The word Terukkuttu is derived from "Teru" which means street and "kkuttu" means theatre. Thus the word Terukkuttu means street theatre. Therrukkuttu is not more than two or three centuries old. The Terukkuttu is thus bracketed within the Piracankam, and the Piracankam is bracketed within the full cycle of temple ceremonies.
Terukkuttu plays concentrates on the epic of Mahabharata. Even in the plays depicting the stories of Mahabharata they concentrate on the character of Draupadi. The Terukkuttu plays also perform on the stories of Ramayana.
The street theatres of Tamil Nadu include song, music, dance and drama. The actors generally put on colourful drapery. The various musical instruments which are used by the actors are drums, harmonium and cymbals.
Generally a Terukkuttu play ends usually with the completion of the war. The Terukkuttu dramas themselves can thus provide a "nine nights'" worship. Rather than nine being counted as half of eighteen, it would be more correct to say that eighteen is the equivalent of ten (or nine) as the appropriate length of a festival celebrating the goddess through the Mahabharata. In this respect, it is also highly significant that within the Draupadi cult, it is the Terukkuttu that frequently provides the counterpart to this most pre-eminent of royal rituals.
Theme of Terukkutu
The terukuttu performances centre around the enactment of stories from Mahabharata thereby emphasizing on the role of Draupadi. Plays on Ramayana are performed at Mariyamman festivals.

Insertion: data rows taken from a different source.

(** An environment the program can be in: the message buffer has its size, the
    residue is what follows an allocated message. *)
Record env_ok (e : env) : Prop := {
  eo_buf : length (queue_msg_buf e) = 2560%nat;
  eo_buf_ok : bytes_ok (queue_msg_buf e);
  eo_res : length (q_residue e) = 8%nat;
  eo_res_ok : bytes_ok (q_residue e)
}.

(** The channel can carry messages. *)
Definition sending (e : env) : bool :=
  match conn_state e with
  | POFCS_REQUEST_FEATURE | POFCS_SET_CONFIG | POFCS_REQUEST_GET_CONFIG | POFCS_CHANNEL_RUN => true
  | _ => false
  end.

(** No service failure is coming. *)
Definition quiet (e : env) : Prop := mallocs e = [] /\ msgsnds e = [] /\ send_q_valid e = true.

(** [e'] differs from [e] only by what reporting can change: the error record,
    the ids of unsolicited messages, the message buffer, messages appended to
    the queue, and service outcomes consumed. *)
Record reported (e e' : env) : Prop := {
  rp_ok : env_ok e';
  rp_recv : g_recv_xid e' = g_recv_xid e;
  rp_dev : g_poflr_dev_id e' = g_poflr_dev_id e;
  rp_conn : conn_state e' = conn_state e;
  rp_valid : send_q_valid e' = send_q_valid e;
  rp_res : q_residue e' = q_residue e;
  rp_sent : exists ms, send_q e' = send_q e ++ ms;
  rp_mallocs : exists l, mallocs e = l ++ mallocs e';
  rp_msgsnds : exists l, msgsnds e = l ++ msgsnds e'
}.

Lemma reported_refl e : env_ok e -> reported e e.
Proof.
  constructor; auto; exists []; now rewrite ?app_nil_r.
Qed.

Lemma reported_trans e1 e2 e3 : reported e1 e2 -> reported e2 e3 -> reported e1 e3.
Proof.
  intros [] [H]. destruct rp_sent0 as [? E1], rp_mallocs0 as [? E2], rp_msgsnds0 as [? E3].
  destruct rp_sent1 as [? F1], rp_mallocs1 as [? F2], rp_msgsnds1 as [? F3].
  constructor; try congruence; try done.
  - rewrite F1, E1, <- app_assoc. eauto.
  - rewrite E2, F2, app_assoc. eauto.
  - rewrite E3, F3, app_assoc. eauto.
Qed.

#[export] Instance reported_preorder_trans : Transitive reported.
Proof. exact reported_trans. Qed.

Lemma quiet_reported e e' : quiet e -> reported e e' -> quiet e'.
Proof.
  intros (A & B & C) [_ _ _ _ D _ _ [l1 E] [l2 F]]. rewrite A in E. rewrite B in F.
  symmetry in E, F. apply app_eq_nil in E as [_ ?], F as [_ ?]. repeat split; congruence.
Qed.

Lemma reported_set_error e t c : env_ok e -> reported e (set_error t c e).
Proof. intros []. constructor; try done; [exists []; cbn; now rewrite app_nil_r|exists []; done|exists []; done]. Qed.

Lemma reported_set_upward_xid e x : env_ok e -> reported e (set_upward_xid x e).
Proof. intros []. constructor; try done; [exists []; cbn; now rewrite app_nil_r|exists []; done|exists []; done]. Qed.

Lemma reported_set_msg_buf e b : env_ok e -> length b = 2560%nat -> bytes_ok b ->
  reported e (set_msg_buf b e).
Proof. intros []. constructor; try done; [exists []; cbn; now rewrite app_nil_r|exists []; done|exists []; done]. Qed.
#[export] Hint Resolve reported_refl reported_set_error reported_set_upward_xid reported_set_msg_buf : pof.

These plays are generally a part of ritual celebrations that also include the twenty-one day temple festival starting in Chittirai, the first month in the Tamil calendar. The terukkuttu performances continue till the morning of the second last day.

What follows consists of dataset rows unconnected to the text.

(* ===== verification/Hmap.v ===== *)
(** * The hash map of common/pof_hmap.c

    An intrusive chained hash map: the node is a member of the structure it
    indexes.  The structures of one kind live in a [heap] of [cell]s (the node's
    hash and next pointer, and the rest of the structure); a pointer is an
    [addr], [NULL] is [None], and following a pointer to a freed cell is
    [None].  Every loop over a chain takes fuel; [rep] relates the pointers to
    the lists of addresses of the buckets, and under [rep] the fuel used by the
    operations is enough. *)

From S2P Require Import Prelude Codec Env.

Definition addr := positive.

(** [struct hnode] and the structure around it. *)
Record cell (V : Type) := Cell { c_hash : Z; c_next : option addr; c_obj : V }.
Arguments Cell {V} _ _ _.
Arguments c_hash {V} _.
Arguments c_next {V} _.
Arguments c_obj {V} _.

Abbreviation heap V := (gmap addr (cell V)).

Record hmap := mkHmap { buckets : list (option addr); mask : Z; n : Z }.

Definition HMAP_BUCKETS_COUNT (m : hmap) : Z := u32 (mask m + 1).

(** ** Hash functions *)

Definition HASH_S : Z := 0x9E3779B9.

Definition hmap_hashForLinear (value : Z) : Z := value.

Definition hmap_hashForUint32 (value : Z) : Z :=
  let value := u32 (value + 3 * Z.shiftr value 8 + 7 * Z.shiftr value 16 + 13 * Z.shiftr value 24) in
  u32 (value * HASH_S).

(** [value] is read as little-endian 32-bit words, the last one zero-padded. *)
Fixpoint hash_words (l : list Z) (hash : Z) : Z :=
  match l with
  | b0 :: b1 :: b2 :: b3 :: l' =>
      hash_words l' (Z.lxor hash (hmap_hashForUint32 (unle [b0; b1; b2; b3])))
  | [] => hash
  | rest => Z.lxor hash (hmap_hashForUint32 (unle rest))
  end.

Definition hmap_hashForBytes (value : list Z) (n : Z) : option Z :=
  v ← sub_buf value 0 n; Some (hash_words v 0).

(** ** Creation *)

Definition bucketsNum (size : Z) : Z :=
  let size := Z.shiftr size 1 in
  let size := Z.lor size (Z.shiftr size 1) in
  let size := Z.lor size (Z.shiftr size 2) in
  let size := Z.lor size (Z.shiftr size 4) in
  let size := Z.lor size (Z.shiftr size 8) in
  let size := Z.lor size (Z.shiftr size 16) in
  u32 (size + 1).

(** [hmapInit]: [None] when the bucket array cannot be allocated. *)
Definition hmapInit (bktSize : Z) : St (option hmap) :=
  ok ← malloc;
  if negb ok then
    _ ← pofec_set_error POFET_SOFTWARE_FAILED POF_ALLOCATE_RESOURCE_FAILURE; mret None
  else mret (Some (mkHmap (replicate (Z.to_nat bktSize) None) (u32 (bktSize - 1)) 0)).

Definition hmap_create (size : Z) : St (option hmap) :=
  ok ← malloc;
  if negb ok then
    _ ← pofec_set_error POFET_SOFTWARE_FAILED POF_ALLOCATE_RESOURCE_FAILURE; mret None
  else hmapInit (bucketsNum size).

(** ** Traversal macros *)

Section ops.
Context {V : Type}.
Implicit Types (h : heap V) (m : hmap) (p q : addr).

Definition bucket m (i : Z) : option (option addr) :=
  if i <? 0 then None else buckets m !! Z.to_nat i.

(** [bucketWithHash], as an index into [map->buckets]. *)
Definition bucketWithHash m (hash : Z) : Z := Z.land (mask m) hash.

(** [NODES_TRAVERSE_IN_BUCKET] with a loop body that may leave with a result. *)
Fixpoint NODES_TRAVERSE {R S : Type} (fuel : nat) h (node : option addr)
    (body : addr -> cell V -> S -> R + S) (s : S) : option (R + S) :=
  match node, fuel with
  | None, _ => Some (inr s)
  | Some _, O => None
  | Some p, Datatypes.S fuel' =>
      c ← h !! p;
      match body p c s with
      | inl r => Some (inl r)
      | inr s' => NODES_TRAVERSE fuel' h (c_next c) body s'
      end
  end.

Definition chain_fuel h : nat := S (size h).

(** [BUCKETS_TRAVERSE] from [i], stopping at the first non-empty bucket. *)
Fixpoint first_bucket (fuel : nat) m (i : Z) : option (option addr) :=
  if i <? HMAP_BUCKETS_COUNT m then
    match fuel with
    | O => None
    | S fuel' =>
        b ← bucket m i;
        match b with Some p => Some (Some p) | None => first_bucket fuel' m (i + 1) end
    end
  else Some None.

The major themes include: marriage of Draupadi, marriage of Subhadra, Marriage of Arjuna with Alli, promise of Draupadi, Arjuna's penance, mission of Krishna, Abhimanyu's defeat, Karna's defeat, Battle of the Eighteenth Day and the sacrifice of Aravan in the Battlefield.
Style of Terukkutu
Terukkuttu plays comprises of song, music, dance and drama. Colourful costumes are worn by the actors. The musical instruments are harmonium, drums, a mukhavinai and cymbals.
At the courtyard of the temple an acting ground is marked out where people crouch on the three sides of the rectangular arena. The chorus of singers and the musicians stand on the rear side of the stage and the actors use the front side. Two persons hold a curtain and enter the arena, with an actor who has been dressed as Lord Ganesh, the elephant-headed Hindu god. The chorus begins an invocation to Ganesha and prayers are offered to several other deities. Thereafter the narrator appears on the stage. Kattiyakkaran relates the story and introduces the characters. At times the characters introduce themselves. Kattiyakkaran links the scenes, provides context to the happenings on the stage and joke between the scenes. Each song is rendered in a raga that is preceded by viruttam. Thereafter an actor delivers a speech based on that song.